Avoid that collections break relationships
Disclaimer: The various proposals used both the term List and Collection. For consistency, the summary in this document has been harmonized to use the term Collection. It is still undecided whether Collection, List, or another term will be used in the final design.
Problem description
Let's assume we want to build a Web API that exposes information about persons and their friends. Using schema.org, the data would look somewhat like this:
</alice> a schema:Person ; schema:knows </bob>, ... </zorro> .
respectively
{ "@id": "/alice", "@type": "Person", "knows": [ "/bob", ... "/zorro" ] }
All this information would be available in the document at /alice. Depending on the number of friends, the document however may grow too large. Web APIs typically solve that by introducing an intermediary (paged) resource such as /alice/friends/. In Hydra we have collections to facilitate that:
</alice> a schema:Person ; schema:knows </alice/friends/> .

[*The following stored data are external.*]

(** The handler on a LIVE session and a closed cell of the grid: the cell
    is opened, and the table updated by the id of the session. *)
Lemma pick_opens (req : MinePick.PickRequest) (w : MineRoutes.World)
    (filters : MineGame.Filters) (game : MineGame.Game) (tile : float) :
  MinePick.pickFilters req = Some filters ->
  MineGame.findOne filters (MineRoutes.rows w) = Some game ->
  MinePick.requesterValid req
  && negb (MineGame.publicKey game =? MinePick.requester req)%string = false ->
  MineGame.status game = MineGame.LIVE ->
  MinePick.tileIndexOf req = Some tile ->
  MinePick.validTile tile = true ->
  MineGame.maskHas (MineGame.revealedMask game) (JsNumber.floorZ tile) = false ->
  let t := JsNumber.floorZ tile in
  let cells := map (openCell t) (MineGame.datas game) in
  let bomb := MineGame.maskHas (MineGame.minesMask game) t in
  let ended := bomb || forallb MineGame.mined (filter MineGame.isGem cells) in
  MinePick.pick req w
  = (MinePick.mkPickResponse 200
       (MinePick.PickResult (if ended then "END" else "BET") (MineGame.id game)
          (MineRoutes.openedPoints cells) bomb cells),
     MineRoutes.mkWorld
       (MineGame.findByIdAndUpdate (MineGame.id game)
          (MineGame.mkUpdates (if ended then Some MineGame.ENDED else None)
             (Some cells) None None None None None)
          (MineRoutes.rows w))
       (MineRoutes.transfers w) (MineRoutes.moves w)).
Proof.
  intros Hf Hfound Howner Hlive Htile Hvalid Hclosed t cells bomb ended.
  pose proof (validTile_range tile Hvalid) as Hrange. fold t in Hrange, Hclosed.
  assert (Hdatas : MineGame.datas game
                   = MineGame.buildDatasFromMasks (MineGame.minesMask game)
                                                  (MineGame.revealedMask game)).
  { unfold MineGame.findOne in Hfound.
    destruct (find _ _) as [r|]; [|discriminate Hfound].
    injection Hfound as <-. reflexivity. }
  destruct (datas_cell (MineGame.minesMask game) (MineGame.revealedMask game)
              t Hrange) as [Hidx [Hnth Hset]].
  rewrite <- Hdatas in Hidx, Hnth, Hset.
  unfold_pick. unfold MinePick.pickHandlerBody. rewrite Hf. unfold_pick.
  rewrite Hfound, Howner, Hlive, Htile, Hvalid. cbn [MineGame.statusEqb negb].
  fold t. rewrite Hidx. unfold MinePick.minedAt. rewrite Hnth.
  cbn [MineGame.mined]. rewrite Hclosed. rewrite Hset. fold cells.
  assert (Hbomb : MinePick.bombAt cells (Z.to_nat t) = bomb).
  { unfold MinePick.bombAt, cells. rewrite nth_error_map, Hnth.
    cbn [option_map]. unfold openCell. cbn [MineGame.point].
    rewrite Z.eqb_refl. unfold MineGame.isBomb. cbn [MineGame.mine].
    subst bomb.
    destruct (MineGame.maskHas (MineGame.minesMask game) t); reflexivity. }
  rewrite Hbomb. subst ended.
  destruct bomb; cbn [orb]; [reflexivity|].
  destruct (forallb MineGame.mined (filter MineGame.isGem cells)); reflexivity.
Qed.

</alice/friends/> a hydra:Collection ; hydra:member </bob>, ... </zorro> .
respectively
{ "@id": "/alice", "@type": "Person", "knows": "/alice/friends/" }
{ "@id": "/alice/friends/", "@type": "Collection", "member": [ "/bob", ... "/zorro" ] }
This works, but has two problems:
- it breaks the /alice --[knows]--> /bob relationship
- it states that /alice --[knows]--> /alice/friends
While 1) can easily be fixed, 2) is much trickier--especially if we consider cases that don't use schema.org with its "weak semantics" but a vocabulary that uses rdfs:range, such as FOAF. In that case, the statement
</alice> foaf:knows </alice/friends/> .
and the fact that
foaf:knows rdfs:range foaf:Person .
would yield to the wrong inference that /alice/friends is a foaf:Person.
Proposed solutions
There have been a lot of discussions both on public-hydra as well as wider lists such as public-vocabs (schema.org's mailing list). Below is a summary of the proposed solutions.
Link to the collection via a generic property
</alice> a schema:Person ; rdfs:seeAlso </alice/friends/> .
</alice/friends/> a hydra:Collection ; foaf:topic schema:knows .
respectively
{ "@id": "/alice", "@type": "Person", "seeAlso": { "@id": "/alice/friends/", "@type": "Collection", "foaf:topic": "schema:knows" } }
or with different terms such as :describedBy, schema:about or VoID:
</alice/friends/> a void:Linkset; # or e.g. :LinkPage void:linkPredicate :knows .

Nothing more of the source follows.